| WHAT THE EXERCISE ASKS |
Retype the listing below exactly, beginning at the line that contains "revert H. repeat" and ending with its last line.

| DATA SHOWN |

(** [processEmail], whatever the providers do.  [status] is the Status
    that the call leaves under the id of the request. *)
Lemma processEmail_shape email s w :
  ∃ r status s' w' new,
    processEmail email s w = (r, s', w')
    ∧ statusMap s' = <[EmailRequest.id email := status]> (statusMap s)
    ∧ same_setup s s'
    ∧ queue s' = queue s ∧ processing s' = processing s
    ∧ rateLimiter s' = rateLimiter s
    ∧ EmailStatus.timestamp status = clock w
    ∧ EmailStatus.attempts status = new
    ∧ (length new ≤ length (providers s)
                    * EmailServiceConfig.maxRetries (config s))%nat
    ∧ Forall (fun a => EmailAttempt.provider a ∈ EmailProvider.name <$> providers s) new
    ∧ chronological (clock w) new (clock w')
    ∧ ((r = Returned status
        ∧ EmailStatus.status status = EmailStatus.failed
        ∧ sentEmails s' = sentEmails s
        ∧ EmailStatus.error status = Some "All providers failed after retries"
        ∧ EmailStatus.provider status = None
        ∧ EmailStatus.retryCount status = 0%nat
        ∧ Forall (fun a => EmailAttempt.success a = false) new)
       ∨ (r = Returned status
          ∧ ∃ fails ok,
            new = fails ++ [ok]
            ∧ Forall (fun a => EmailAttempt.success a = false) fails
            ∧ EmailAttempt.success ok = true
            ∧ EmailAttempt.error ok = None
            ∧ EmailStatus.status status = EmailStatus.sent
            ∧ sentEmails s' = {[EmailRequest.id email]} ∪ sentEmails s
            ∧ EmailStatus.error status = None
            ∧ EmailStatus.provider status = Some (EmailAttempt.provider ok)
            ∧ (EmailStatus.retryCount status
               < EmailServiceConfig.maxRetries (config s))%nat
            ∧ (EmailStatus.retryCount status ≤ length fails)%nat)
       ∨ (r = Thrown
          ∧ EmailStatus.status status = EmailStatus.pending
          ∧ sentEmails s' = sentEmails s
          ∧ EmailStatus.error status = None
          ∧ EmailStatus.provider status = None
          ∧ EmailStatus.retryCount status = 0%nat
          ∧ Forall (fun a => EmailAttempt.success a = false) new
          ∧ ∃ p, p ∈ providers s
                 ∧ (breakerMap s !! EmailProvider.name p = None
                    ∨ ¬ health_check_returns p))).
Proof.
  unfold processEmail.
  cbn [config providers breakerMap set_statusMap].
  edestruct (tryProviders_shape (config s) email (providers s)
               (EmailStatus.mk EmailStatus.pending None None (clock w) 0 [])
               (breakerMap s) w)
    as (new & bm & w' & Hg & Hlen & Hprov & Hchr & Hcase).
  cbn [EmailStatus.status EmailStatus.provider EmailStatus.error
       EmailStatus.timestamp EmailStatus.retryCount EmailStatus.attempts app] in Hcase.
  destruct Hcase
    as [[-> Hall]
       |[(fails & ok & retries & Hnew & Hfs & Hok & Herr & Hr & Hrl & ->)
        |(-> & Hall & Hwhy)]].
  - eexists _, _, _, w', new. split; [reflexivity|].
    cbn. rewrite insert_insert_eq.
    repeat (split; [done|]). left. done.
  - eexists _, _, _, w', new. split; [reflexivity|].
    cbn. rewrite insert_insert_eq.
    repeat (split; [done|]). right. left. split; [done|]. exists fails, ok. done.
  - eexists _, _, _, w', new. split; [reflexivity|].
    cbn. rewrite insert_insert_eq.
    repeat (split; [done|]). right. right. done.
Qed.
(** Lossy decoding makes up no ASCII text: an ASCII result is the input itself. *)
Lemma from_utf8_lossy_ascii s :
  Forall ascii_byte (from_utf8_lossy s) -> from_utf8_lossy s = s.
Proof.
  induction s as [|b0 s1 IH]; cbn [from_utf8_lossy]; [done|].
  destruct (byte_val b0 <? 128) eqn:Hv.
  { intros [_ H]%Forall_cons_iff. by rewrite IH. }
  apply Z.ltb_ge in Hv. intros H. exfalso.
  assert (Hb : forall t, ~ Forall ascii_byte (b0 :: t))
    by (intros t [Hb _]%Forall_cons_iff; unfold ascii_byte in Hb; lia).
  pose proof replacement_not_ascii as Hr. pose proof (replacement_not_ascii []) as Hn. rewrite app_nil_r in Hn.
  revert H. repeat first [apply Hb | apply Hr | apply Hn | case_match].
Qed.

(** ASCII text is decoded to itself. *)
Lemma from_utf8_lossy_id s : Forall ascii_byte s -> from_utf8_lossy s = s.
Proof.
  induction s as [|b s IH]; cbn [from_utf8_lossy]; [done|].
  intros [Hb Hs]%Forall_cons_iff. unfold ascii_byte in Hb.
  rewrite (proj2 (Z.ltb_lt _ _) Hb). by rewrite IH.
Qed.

| RESPONSE TO THIS EXERCISE |
  revert H. repeat first [apply Hb | apply Hr | apply Hn | case_match].
Qed.

(** ASCII text is decoded to itself. *)
Lemma from_utf8_lossy_id s : Forall ascii_byte s -> from_utf8_lossy s = s.
Proof.
  induction s as [|b s IH]; cbn [from_utf8_lossy]; [done|].
  intros [Hb Hs]%Forall_cons_iff. unfold ascii_byte in Hb.
  rewrite (proj2 (Z.ltb_lt _ _) Hb). by rewrite IH.
Qed.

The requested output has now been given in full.